Sales Team Jerks (03:43)

But admittedly, they were never part of my family because I looked at every day at the job like it was me versus them. And them wasn't the customers. Them were the other sharks in the water swimming for that food. So I realized anytime somebody else sold a car and it wasn't me, they were taking food off my plate. So I had to do everything I could to make sure I was getting all that I could eat. In hindsight, that was not the best way to operate, but it was the way that I ran my life. And time progressed. I was in automotive sales from 22, 23 until 27, 28. Did everything from just base level sales consultant all the way up to general sales manager of a large dealership group here in Columbus.

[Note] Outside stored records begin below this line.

(* ===== verification/SocketsFacts.v ===== *)
(** What holds of the two ends of the socket (Sockets.v): the descriptors of a client, the answer
    it reads, and the blocks of memory that the listener uses up. *)
From S2P Require Import Prelude UrmTypes AuxRoutines MemoryPool Wire Signal PropertiesRegistry Pipeline Sockets.
Open Scope string_scope.
Open Scope list_scope.
Open Scope Z_scope.

(** ** The client *)
Module ConnectionFacts.
Import Connection.

Lemma close_open fd o c : fds c !! fd = Some o -> close fd c = (0, mkClient (sockFd c) (delete fd (fds c)) (sent c)).
Proof. unfold close. by intros ->. Qed.

(** The socket of a call is closed again, when it could be opened. *)
Lemma call_fds path reads buf a c :
  (forall fd, a_socket a = Some fd -> fds c !! fd = None /\ fd <> -1) ->
  fds (call path reads (Some buf) true a c).2 = fds c.
Proof.
  intros Hf. unfold call, in_connection, sendMsgHelper, initiateConnection. cbn [negb].
  destruct (a_socket a) as [fd|]; [|done]. destruct (Hf fd eq_refl) as [Hfd Hne].
  set (c1 := mkClient fd _ _).
  assert (close fd c1 = (0, mkClient fd (delete fd (fds c1)) (sent c1))) as Ec.
  { apply (close_open fd UrmSocket c1). cbn. apply lookup_insert_eq. }
  rewrite Ec. cbn [fst snd].
  assert (delete fd (fds c1) = fds c) as Ed by (cbn; by rewrite delete_insert_id).
  assert (forall c2, fds c2 = fds c1 -> sockFd c2 = fd -> fds (closeConnection c2).2 = fds c) as Hc.
  { intros c2 E1 E2. unfold closeConnection. rewrite E2. replace (fd =? -1) with false by lia.
    rewrite (close_open fd UrmSocket) by (rewrite E1; apply lookup_insert_eq). cbn [fst snd fds]. by rewrite E1. }
  destruct (UNIX_PATH_MAX <=? _)%nat; [cbn; exact Ed|]. destruct (a_connect a); cbn [negb]; [|cbn; exact Ed].
  cbn [RC_IS_NOTOK RC_IS_OK]. change (RC_IS_NOTOK RC_SUCCESS) with false. cbn iota.
  unfold sendMsg. destruct (a_write a); cbn; [|by apply Hc]. by destruct reads; apply Hc.
Qed.

(** C25: the descriptors of a process that uses the library.  A call whose arguments are accepted
    opens and closes its own socket and touches no other descriptor.  But a refused call closes the
    number that the previous call used, which was closed then: when the application has
    opened a file since, and the kernel gave it that number, the file is closed. *)
Theorem client_descriptors (path : string) (reads : bool) (buf : list Z) (a a2 : Answers) (c : Client)
    (cm : ClientMgr) (batch : FlatBuffEncoder) (handle fd : Z) :
  a_socket a = Some fd -> fds c !! fd = None -> fd <> -1 -> (String.length path < UNIX_PATH_MAX)%nat -> a_connect a = true ->
  handle <= 0 ->
  let c1 := (call path reads (Some buf) true a c).2 in
  let c2 := mkClient (sockFd c1) (<[fd := Application]> (fds c1)) (sent c1) in
  fds c1 = fds c /\ sockFd c1 = fd /\
  exists c3, untuneResources path true cm batch handle a2 c2 = Ok (-1, c3) /\ fds c3 = fds c.
Proof.
  intros Es Hfd Hne Hp Hc Hh c1 c2.
  assert (fds c1 = fds c) as E1.
  { apply call_fds. intros fd'. rewrite Es. by intros [= <-]. }
  assert (sockFd c1 = fd) as E2.
  { subst c1. unfold call, in_connection, sendMsgHelper, initiateConnection. rewrite Es, Hc. cbn [negb].
    rewrite (proj2 (Nat.leb_gt _ _) Hp). change (RC_IS_NOTOK RC_SUCCESS) with false. cbn iota.
    assert (forall c', sockFd c' = fd -> sockFd (closeConnection c').2 = fd) as H.
    { intros c' E. unfold closeConnection, close. rewrite E. replace (fd =? -1) with false by lia. destruct (fds c' !! fd); [reflexivity|exact E]. }
    unfold sendMsg. destruct (a_write a); cbn; [|by apply H]. by destruct reads; apply H. }
  split; [done|]. split; [done|]. unfold untuneResources, Wire.untuneResources. replace (handle <=? 0) with true by lia.
  cbn [mbind result_bind]. eexists. unfold call, in_connection.
  assert (closeConnection c2 = (Some 0, mkClient fd (delete fd (fds c2)) (sent c2))) as ->.
  { unfold closeConnection. cbn [c2 sockFd]. rewrite E2. replace (fd =? -1) with false by lia.
    erewrite close_open by (cbn; apply lookup_insert_eq). cbn. by rewrite E2. }
  split; [reflexivity|]. cbn. rewrite E1. by rewrite delete_insert_id.
Qed.

Lemma client_descriptors_witness :
  let a := mkAnswers (Some 3) true (Some 580%nat) (Some (replicate 8 0)) in
  let c1 := (call "/run/urm.sock" true (Some zero_buf) true a (mkClient (-1) {[0 := Application]} [])).2 in
  sockFd c1 = 3 /\
  exists c3, untuneResources "/run/urm.sock" true (mkClientMgr false 1 1 1) FlatBuffEncoder_init 0 a
    (mkClient 3 (<[3 := Application]> (fds c1)) (sent c1)) = Ok (-1, c3) /\ fds c3 = {[0 := Application]}.
Proof.
  intros a c1.
  destruct (client_descriptors "/run/urm.sock" true zero_buf a a (mkClient (-1) {[0 := Application]} [])
    (mkClientMgr false 1 1 1) FlatBuffEncoder_init 0 3 eq_refl ltac:(cbn [fds]; by rewrite lookup_singleton_ne) ltac:(lia) ltac:(vm_compute; lia) eq_refl ltac:(lia))
    as (_ & E & H). fold c1 in E, H. rewrite E in H. by split.
Defined.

And so I got to experience both sides of this equation where it always seemed like the best salespeople were the biggest assholes. They were the most elite. We were the elitist. They were the elitist when they started working for me. And it's really a shame because there were a lot of good salespeople that came through that if they just had been cultivated and turned into good quality salesmen and women, there would have been more sales for the dealership as a whole. But I couldn't see it that way. I used to play up, even as a sales manager, I used to play up to the guys that were the alphas, to the creators, to the ones that gave the new guys the hard times. Because I thought that was cool. I thought it was funny. That's not funny. Like it's deplorable that I ever did that as a person and then allowed that to go on in one of the stores. But I did. And I did because somehow I thought that made me better as a person. I thought it made me a better manager. I thought if I could teach somebody these hard lessons early that they'd be better off in the future. That's all bullshit.

Being the Bullied (05:25)

That's not appropriate. That's not the right way to work. But it's how I used to operate. Then jump into the web hosting world. And I, again, am the new guy. I'm the guy that knew nothing. I'm the guy that's walking in at 6'1", 6'2", 270 pounds in a tech-savvy environment where I am vastly outmanned. There were truly brilliant people all around me.

True humility (05:49)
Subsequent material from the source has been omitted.